__Work to complete__: How many lines in the records below contain "jsstring"? Reply with the number only.

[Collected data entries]
(** X11.  [handleTTSSynthesis] with a script to read always ends with
    [loading.tts] and [streaming] false; the segments are exactly those of
    the audio records the service handed over, in arrival order, each with
    [index] one less than its segment number, the text made of that number
    and the record's data; the player's element, index and blobs are
    untouched.  After [onComplete] the step is completed without
    error and the playback total is the number of segments; after [onError]
    the error is the one reported, the segments received so far are kept and
    [completed] is what it was before. *)
Theorem X11_synthesis_ends_settled JSON_parse response page chunks t :
  DocStream.calls JSON_parse response = chunks ++ [t] ->
  let page' := handleTTSSynthesis false JSON_parse response page in
  loading_tts page' = false /\ tts_streaming page' = false /\
  Workflow.audioSegments (workflow page') = segments_of chunks /\
  Workflow.audioRef (workflow page') = Workflow.audioRef (workflow page) /\
  Workflow.currentAudioIndex (workflow page')
    = Workflow.currentAudioIndex (workflow page) /\
  Workflow.blobs (workflow page') = Workflow.blobs (workflow page) /\
  match t with
  | DocStream.completed =>
      tts_completed page' = true /\ tts_error page' = None /\
      Workflow.totalSegments (Workflow.playbackState (workflow page'))
        = Z.of_nat (length (segments_of chunks))
  | DocStream.errored message =>
      tts_completed page' = tts_completed page /\ tts_error page' = message
  | DocStream.chunk _ _ _ => False
  end.
Proof.
  intros Hcalls. cbv zeta. unfold handleTTSSynthesis.
  rewrite service_replays_calls, Hcalls.
  destruct (calls_shape JSON_parse response) as (chunks' & t' & Hc' & Hall & Ht).
  rewrite Hcalls in Hc'. apply app_inj_tail in Hc' as [<- <-].
  unfold DocStream.replay. rewrite fold_left_app.
  fold (DocStream.replay onAudioChunk onError onComplete chunks
          (begin (setStepLoading_tts true page))).
  destruct (replay_chunks chunks Hall (begin (setStepLoading_tts true page)))
    as (H1 & H2 & H3 & H4 & H5 & H6 & H7 & H8 & H9).
  cbv zeta in H1, H2, H3, H4, H5, H6, H7, H8, H9.
  set (p := DocStream.replay onAudioChunk onError onComplete chunks
              (begin (setStepLoading_tts true page))) in *.
  destruct t as [data segment total|m|]; [discriminate| |]; cbn;
    rewrite ?H1, ?H2, ?H7, ?H8, ?H9; repeat apply conj; reflexivity.
Qed.

Lemma X11_error_after_first_segment :
  let page' := handleTTSSynthesis false DocStream.parse_example
                 (Stream.body [Stream.unlines ["data: 1"; "data: error";
                                               "data: 2"]] Stream.done)
                 blank_page in
  map (fun s => (Workflow.index s, Workflow.text s, Workflow.audioData s))
      (Workflow.audioSegments (workflow page'))
    = [(0, "第1段", "SGVsbG8=")]
  /\ tts_error page' = Some "provider down" /\ tts_streaming page' = false.
Proof.
  destruct (X11_synthesis_ends_settled DocStream.parse_example
              (Stream.body [Stream.unlines ["data: 1"; "data: error";
                                            "data: 2"]] Stream.done)
              blank_page [DocStream.chunk "SGVsbG8=" 1 2]
              (DocStream.errored (Some "provider down")) eq_refl)
    as (_ & Hstreaming & Hsegments & _ & _ & _ & _ & Herror).
  cbv zeta. split; [rewrite Hsegments; reflexivity|].
  split; [exact Herror | exact Hstreaming].
Defined.

End WorkflowSynthesis.

Section AutoplayChain.

Import Autoplay.

(** One [ended] event with the next segment at hand. *)
Lemma ended_starts_next st a segment bytes :
  Workflow.audioRef st = Some a ->
  Workflow.at_index (Workflow.audioSegments st) (Workflow.currentAudioIndex st + 1)
    = Some segment ->
  Base64.atob (Workflow.audioData segment) = Some bytes ->
  let st' := Workflow.ended true st in
  Workflow.currentAudioIndex st' = Workflow.currentAudioIndex st + 1 /\
  Workflow.audioSegments st' = Workflow.audioSegments st /\
  is_Some (Workflow.audioRef st') /\
  Workflow.isPlaying (Workflow.playbackState st') = true /\
  Workflow.currentSegment (Workflow.playbackState st')
    = Workflow.currentAudioIndex st + 1 /\
  Workflow.element_paused st' = false /\
  source_bytes st' = Some bytes.
Proof.
  intros Href Hseg Hatob. cbv zeta.
  unfold Workflow.ended. rewrite Href. unfold Workflow.onEnded.
  cbn [Workflow.currentAudioIndex Workflow.audioSegments Workflow.with_audio].
  assert (Hrange : (Workflow.currentAudioIndex st + 1
                    <? Z.of_nat (length (Workflow.audioSegments st))) = true).
  { unfold Workflow.at_index in Hseg.
    destruct (Workflow.currentAudioIndex st + 1 <? 0) eqn:Hneg; [discriminate|].
    apply lookup_lt_Some in Hseg. apply Z.ltb_ge in Hneg. apply Z.ltb_lt. lia. }
  rewrite Hrange. unfold Workflow.playAudioSegment.
  cbn [Workflow.currentAudioIndex Workflow.audioSegments Workflow.with_audio
       Workflow.audioRef].
  rewrite Hseg, Hatob. unfold source_bytes, Workflow.element_paused. cbn.
  rewrite lookup_app_r by lia.
  replace (length (Workflow.blobs st) - length (Workflow.blobs st))%nat
    with 0%nat by lia.
  cbn. rewrite (atob_bytes _ _ Hatob).
  repeat apply conj; eauto.
Qed.

Lemma chain st a :
  Workflow.audioRef st = Some a ->
  decodable st ->
  0 <= Workflow.currentAudioIndex st ->
  forall k : nat,
    Workflow.currentAudioIndex st + Z.of_nat k
      < Z.of_nat (length (Workflow.audioSegments st)) ->
    let st' := ended_times k st in
    Workflow.currentAudioIndex st' = Workflow.currentAudioIndex st + Z.of_nat k /\
    Workflow.audioSegments st' = Workflow.audioSegments st /\
    is_Some (Workflow.audioRef st') /\
    ((0 < k)%nat ->
     Workflow.isPlaying (Workflow.playbackState st') = true /\
     Workflow.currentSegment (Workflow.playbackState st')
       = Workflow.currentAudioIndex st + Z.of_nat k /\
     Workflow.element_paused st' = false /\
     source_bytes st'
       = segment_bytes st (Workflow.currentAudioIndex st + Z.of_nat k)).
Proof.
  intros Href Hdec Hnonneg. induction k as [|k IH]; intros Hlt; cbv zeta.
  - cbn [ended_times]. rewrite Z.add_0_r.
    repeat apply conj; try reflexivity; [rewrite Href; eauto | lia].
  - cbv zeta in IH. destruct IH as (Hidx & Hsegs & [a' Ha'] & _); [lia|].
    cbn [ended_times].
    set (i := Workflow.currentAudioIndex st + Z.of_nat (S k)).
    assert (Hi : Workflow.currentAudioIndex (ended_times k st) + 1 = i)
      by (unfold i; lia).
    destruct (lookup_lt_is_Some_2 (Workflow.audioSegments st) (Z.to_nat i))
      as [segment Hsegment]; [unfold i; lia|].
    assert (Hat : Workflow.at_index (Workflow.audioSegments st) i = Some segment).
    { unfold Workflow.at_index.
      destruct (i <? 0) eqn:Hneg; [apply Z.ltb_lt in Hneg; unfold i in Hneg; lia|].
      exact Hsegment. }
    destruct (proj1 (Forall_lookup _ _) Hdec _ _ Hsegment) as [bytes Hbytes].
    destruct (ended_starts_next (ended_times k st) a' segment bytes Ha')
      as (H1 & H2 & H3 & H4 & H5 & H6 & H7);
      [rewrite Hsegs, Hi; exact Hat | exact Hbytes |].
    cbv zeta in H1, H2, H3, H4, H5, H6, H7.
    rewrite H1, H2, H5, H7, Hsegs, Hi.
    unfold segment_bytes. rewrite Hat, Hbytes.
    repeat apply conj; auto.
Qed.

(** X12.  Auto-play in the document workflow.  With the element mounted
    and every segment decodable, each time the element plays to its end the
    segment at the next position of the list starts: after [k] ends the index
    has advanced by exactly [k], the page reports playing that segment, and
    the element plays the decoded bytes of the segment stored at that
    position.  When the last segment ends, playback is reported stopped with
    current segment 0, and the index stays on the last segment. *)
Theorem X12_autoplay_plays_every_segment_in_order st a :
  Workflow.audioRef st = Some a ->
  decodable st ->
  0 <= Workflow.currentAudioIndex st ->
  (forall k : nat,
     (0 < k)%nat ->
     Workflow.currentAudioIndex st + Z.of_nat k
       < Z.of_nat (length (Workflow.audioSegments st)) ->
     let st' := ended_times k st in
     Workflow.currentAudioIndex st' = Workflow.currentAudioIndex st + Z.of_nat k /\
     Workflow.isPlaying (Workflow.playbackState st') = true /\
     Workflow.currentSegment (Workflow.playbackState st')
       = Workflow.currentAudioIndex st + Z.of_nat k /\
     Workflow.element_paused st' = false /\
     source_bytes st'
       = segment_bytes st (Workflow.currentAudioIndex st + Z.of_nat k)) /\
  (Workflow.currentAudioIndex st + 1
     = Z.of_nat (length (Workflow.audioSegments st)) ->
   let st' := Workflow.ended true st in
   Workflow.isPlaying (Workflow.playbackState st') = false /\
   Workflow.currentSegment (Workflow.playbackState st') = 0 /\
   Workflow.currentAudioIndex st' = Workflow.currentAudioIndex st /\
   Workflow.element_paused st' = true).
Proof.
  intros Href Hdec Hnonneg. split.
  - intros k Hk Hlt.
    destruct (chain st a Href Hdec Hnonneg k Hlt) as (H1 & _ & _ & H4).
    destruct (H4 Hk) as (H5 & H6 & H7 & H8). cbv zeta. auto.
  - intros Hlast. cbv zeta. unfold Workflow.ended. rewrite Href.
    unfold Workflow.onEnded.
    cbn [Workflow.currentAudioIndex Workflow.audioSegments Workflow.with_audio].
    rewrite Hlast, Z.ltb_irrefl. cbn. repeat apply conj; reflexivity.
Qed.

Lemma X12_third_segment_after_two_ends :
  Workflow.currentAudioIndex (ended_times 2 first_of_three_playing) = 2 /\
  source_bytes (ended_times 2 first_of_three_playing) = Some [33].
Proof.
  assert (Hdec : decodable first_of_three_playing).
  { repeat constructor; eexists; reflexivity. }
  destruct (X12_autoplay_plays_every_segment_in_order first_of_three_playing
              {| Element.src := Some 0%nat; Element.paused := false;
                 Element.currentTime := 1 |}
              eq_refl Hdec ltac:(simpl; lia)) as [Hchain _].
  destruct (Hchain 2%nat ltac:(lia) ltac:(simpl; lia))
    as (Hindex & _ & _ & _ & Hbytes).
  split; [exact Hindex | exact Hbytes].
Defined.

End AutoplayChain.

(** ** The slide on show *)

Section SlideOnShow.

Import Navigation.

Lemma shows_frame st st' :
  PPT.currentSlideIndex st' = PPT.currentSlideIndex st ->
  PPT.slides st' = PPT.slides st ->
  PPT.timers st' = PPT.timers st ->
  shows_a_slide st -> shows_a_slide st'.
Proof. unfold shows_a_slide. intros -> -> ->. auto. Qed.

Lemma shows_goToSlide index st : shows_a_slide st -> shows_a_slide (goToSlide index st).
Proof.
  intros [Hidx Htimers]. unfold goToSlide.
  destruct ((0 <=? index) && (index <? Z.of_nat (length (PPT.slides st)))) eqn:E;
    [|split; assumption].
  apply andb_true_iff in E as [H0 H1].
  apply Z.leb_le in H0. apply Z.ltb_lt in H1.
  split; [cbn; lia | exact Htimers].
Qed.
(** X11.  The client undoes the server's encoding: [base64ToAudioUrl] of
    the base64 text [Buffer.toString("base64")] gives for a buffer is a blob
    of exactly the buffer's bytes, of type ["audio/wav"] unless a type is
    given. *)
Theorem audio_url_round_trip (audio : Buffer) (mimeType : option jsstring) :
  base64ToAudioUrl atob_message (Base64.encode audio) mimeType
  = inr {| blob_bytes := audio;
           blob_type := match mimeType with
                        | Some m => m
                        | None => lit "audio/wav"
                        end |}.
Proof. exact (base64ToAudioUrl_encode audio mimeType). Qed.

Lemma sextets_illegal (data : jsstring) (c : N) :
  In c data -> Base64.sextet c = None -> Atob.sextets data = None.
Proof.
  induction data as [|x data IH]; intros Hin Hc; [contradiction|].
  simpl. destruct Hin as [->|Hin].
  - now rewrite Hc.
  - rewrite (IH Hin Hc). now destruct (Base64.sextet x).
Qed.

Lemma strip_padding_keeps (data : jsstring) (c : N) :
  In c data -> c <> Base64.pad -> In c (Atob.strip_padding data).
Proof.
  intros Hin Hc. unfold Atob.strip_padding.
  destruct (_ =? 0)%N; [|exact Hin].
  apply in_rev in Hin.
  destruct (rev data) as [|c1 [|c2 r]] eqn:E.
  - contradiction.
  - destruct (N.eqb_spec c1 Base64.pad) as [->|_].
    + destruct Hin as [<-|[]]. congruence.
    + apply in_rev. now rewrite E.
  - destruct (N.eqb_spec c1 Base64.pad) as [->|_].
    + destruct Hin as [<-|Hin]; [congruence|].
      destruct (N.eqb_spec c2 Base64.pad) as [->|_].
      * destruct Hin as [<-|Hin]; [congruence|]. now apply -> in_rev.
      * now apply -> in_rev.
    + apply in_rev. now rewrite E.
Qed.

(** X12.  [base64ToAudioUrl] makes no blob from a text that holds a
    character which is neither of the base64 alphabet, nor ASCII
    whitespace, nor [=]: it throws the [InvalidCharacterError] of
    [atob]. *)
Theorem audio_url_rejects_illegal_text (base64 : jsstring) (c : N)
  (mimeType : option jsstring) :
  In c base64 ->
  Base64.sextet c = None ->
  Atob.isAsciiWhitespace c = false ->
  c <> Base64.pad ->
  base64ToAudioUrl atob_message base64 mimeType
  = inl (Thrown (lit "InvalidCharacterError") atob_message).
Proof.
  intros Hin Hc Hws Hpad. unfold base64ToAudioUrl, atob.
  assert (H : In c (Atob.strip_padding
                      (filter (fun c => negb (Atob.isAsciiWhitespace c))
                         base64))).
  { apply strip_padding_keeps; [|exact Hpad].
    apply filter_In. split; [exact Hin|]. now rewrite Hws. }
  rewrite (sextets_illegal _ _ H Hc). now destruct (_ =? 1)%N.
Qed.

(** Unfold the client's code as far as the browser's answers are known. *)
Ltac unfold_client :=
  cbv beta iota zeta delta
    [handleToggleRecording exchange sendAudioMessage chat_request fetch Date_now bind
     ret throw await log_info log_error message_of
     messages recordingState error
     ticks calls log statusCode events fst snd].

Ltac run_client :=
  repeat first [ progress unfold_client
               | match goal with
                 | H : ?l = _ |- context [?l] => rewrite H
                 end
               | progress (cbn [negb app to_string]) ].

(** X13.  [sendAudioMessage] makes exactly one call, a POST to
    [API_BASE_URL + "/api/chat"] with the blob as form part ["audio"] under
    the filename ["recording.webm"].  It rethrows a transport failure as it
    is, turns a non-success answer into
    ["Failed to send message: " + body text], and otherwise returns what
    parsing the body as JSON gives. *)
Theorem send_audio_message (audioBlob : Blob) (s : State) :
  let rq := {| url := API_BASE_URL ++ lit "/api/chat";
               method := lit "POST";
               headers := [];
               body := FormData [{| part_name := lit "audio";
                                    part_blob := blob_bytes audioBlob;
                                    part_filename := lit "recording.webm" |}]
            |} in
  calls (snd (sendAudioMessage API_BASE_URL w audioBlob s)) = calls s ++ [rq]
  /\ (forall e, network w rq = Rejects e ->
                fst (sendAudioMessage API_BASE_URL w audioBlob s) = inl e)
  /\ (forall r m, network w rq = Resolves r -> ok r = false ->
                  text r = inr m ->
                  fst (sendAudioMessage API_BASE_URL w audioBlob s)
                  = inl (Error (lit "Failed to send message: " ++ m)))
  /\ (forall r, network w rq = Resolves r -> ok r = true ->
                fst (sendAudioMessage API_BASE_URL w audioBlob s) = json r).
Proof.
  intros rq. subst rq. repeat split.
  - unfold_client. destruct (network w _) as [e|r]; [reflexivity|].
    destruct (ok r); cbn [negb].
    + now destruct (json r).
    + now destruct (text r).
  - intros e H. run_client. reflexivity.
  - intros r m H Hok Ht. run_client. reflexivity.
  - intros r H Hok. run_client. now destruct (json r).
Qed.

Local Abbreviation toggle :=
  (handleToggleRecording API_BASE_URL w atob_message fault_message
     number_to_string).

Ltac ask_browser :=
  match goal with
  | |- context [stopRecording ?r] =>
      destruct (stopRecording r) as [?|[?|]] eqn:?
  | |- context [Nat.eqb (size ?b) 0] => destruct (Nat.eqb (size b) 0) eqn:?
  | |- context [ok ?r] => destruct (ok r) eqn:?
  | |- context [text ?r] => destruct (text r) eqn:?
  | |- context [json ?r] => destruct (json r) eqn:?
  | |- context [base64ToAudioUrl ?m ?b ?t] =>
      destruct (base64ToAudioUrl m b t) eqn:?
  | |- context [to_string ?n ?v] => destruct (to_string n v) eqn:?
  | |- context [member ?k ?d] => destruct (member k d) eqn:?
  | |- context [network ?w ?rq] => destruct (network w rq) eqn:?
  end.

Ltac every_toggle :=
  repeat first [ progress unfold_client
               | progress (cbn [negb app])
               | ask_browser ].

(** X14.  A toggle while recording, once [stopRecording()] and the
    upload have settled, appends both messages or none.  Either the error
    is cleared, nothing is written to the console and exactly two messages
    were appended: a user message without audio whose text is the
    [transcription] of the server's answer, then an agent message whose text
    is the [response] of that answer and whose audio is decoded from its
    [audioBase64].  Or the conversation is unchanged, the error shown is the
    message of what was thrown, and that is written to the console once.  In
    both cases the state shown is ['idle'].  A toggle while not recording
    clears the error, shows ['recording'] and runs [startRecording()];
    however that settles, the state shown stays ['recording']. *)
Theorem toggle_all_or_nothing (recorder : Recorder) (app : AppState)
  (s : State) :
  if isRecording recorder then
    recordingState (fst (toggle recorder app s)) = Types.idle
    /\ ((error (fst (toggle recorder app s)) = None
         /\ exists audioBlob r body u a base64 blob,
              stopRecording recorder = inr (Some audioBlob)
              /\ size audioBlob <> 0%nat
              /\ network w (chat_request API_BASE_URL audioBlob) = Resolves r
              /\ ok r = true
              /\ json r = inr body
              /\ messages (fst (toggle recorder app s))
                 = messages app ++ [u; a]
              /\ Types.type u = Types.user
              /\ member (lit "transcription") body = inr (Types.text u)
              /\ Types.audioUrl u = None
              /\ Types.type a = Types.agent
              /\ member (lit "response") body = inr (Types.text a)
              /\ member (lit "audioBase64") body = inr base64
              /\ match to_string number_to_string base64 with
                 | inr b64 => base64ToAudioUrl atob_message b64 None
                 | inl e => inl e
                 end = inr blob
              /\ Types.audioUrl a = Some blob
              /\ log (snd (toggle recorder app s)) = log s)
        \/ (exists err,
              error (fst (toggle recorder app s)) = Some (message_of
                                                           fault_message err)
              /\ messages (fst (toggle recorder app s)) = messages app
              /\ log (snd (toggle recorder app s)) = log s ++ [LogError err]))
  else
    fst (toggle recorder app s)
    = {| messages := messages app;
         recordingState := Types.recording;
         error := None |}
    /\ snd (toggle recorder app s) = snd (startRecording recorder s).
Proof.
  destruct (isRecording recorder) eqn:Hrec.
  - unfold handleToggleRecording. rewrite Hrec. every_toggle.
    all: split; [reflexivity|].
    all: first [ right; eexists; repeat split; reflexivity
               | left; split; [reflexivity|] ].
    do 7 eexists.
    repeat match goal with
           | |- _ /\ _ => split
           | |- size _ <> _ => apply Nat.eqb_neq; eassumption
           | |- _ => eassumption
           | |- _ => reflexivity
           | |- _ => cbn [Types.text Types.type Types.audioUrl]
           end.
    match goal with H : to_string _ _ = _ |- _ => rewrite H end.
    eassumption.
  - unfold handleToggleRecording. rewrite Hrec.
    destruct (startRecording recorder s) as [res s'] eqn:Hstart.
    split; reflexivity.
Qed.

__Result__: 5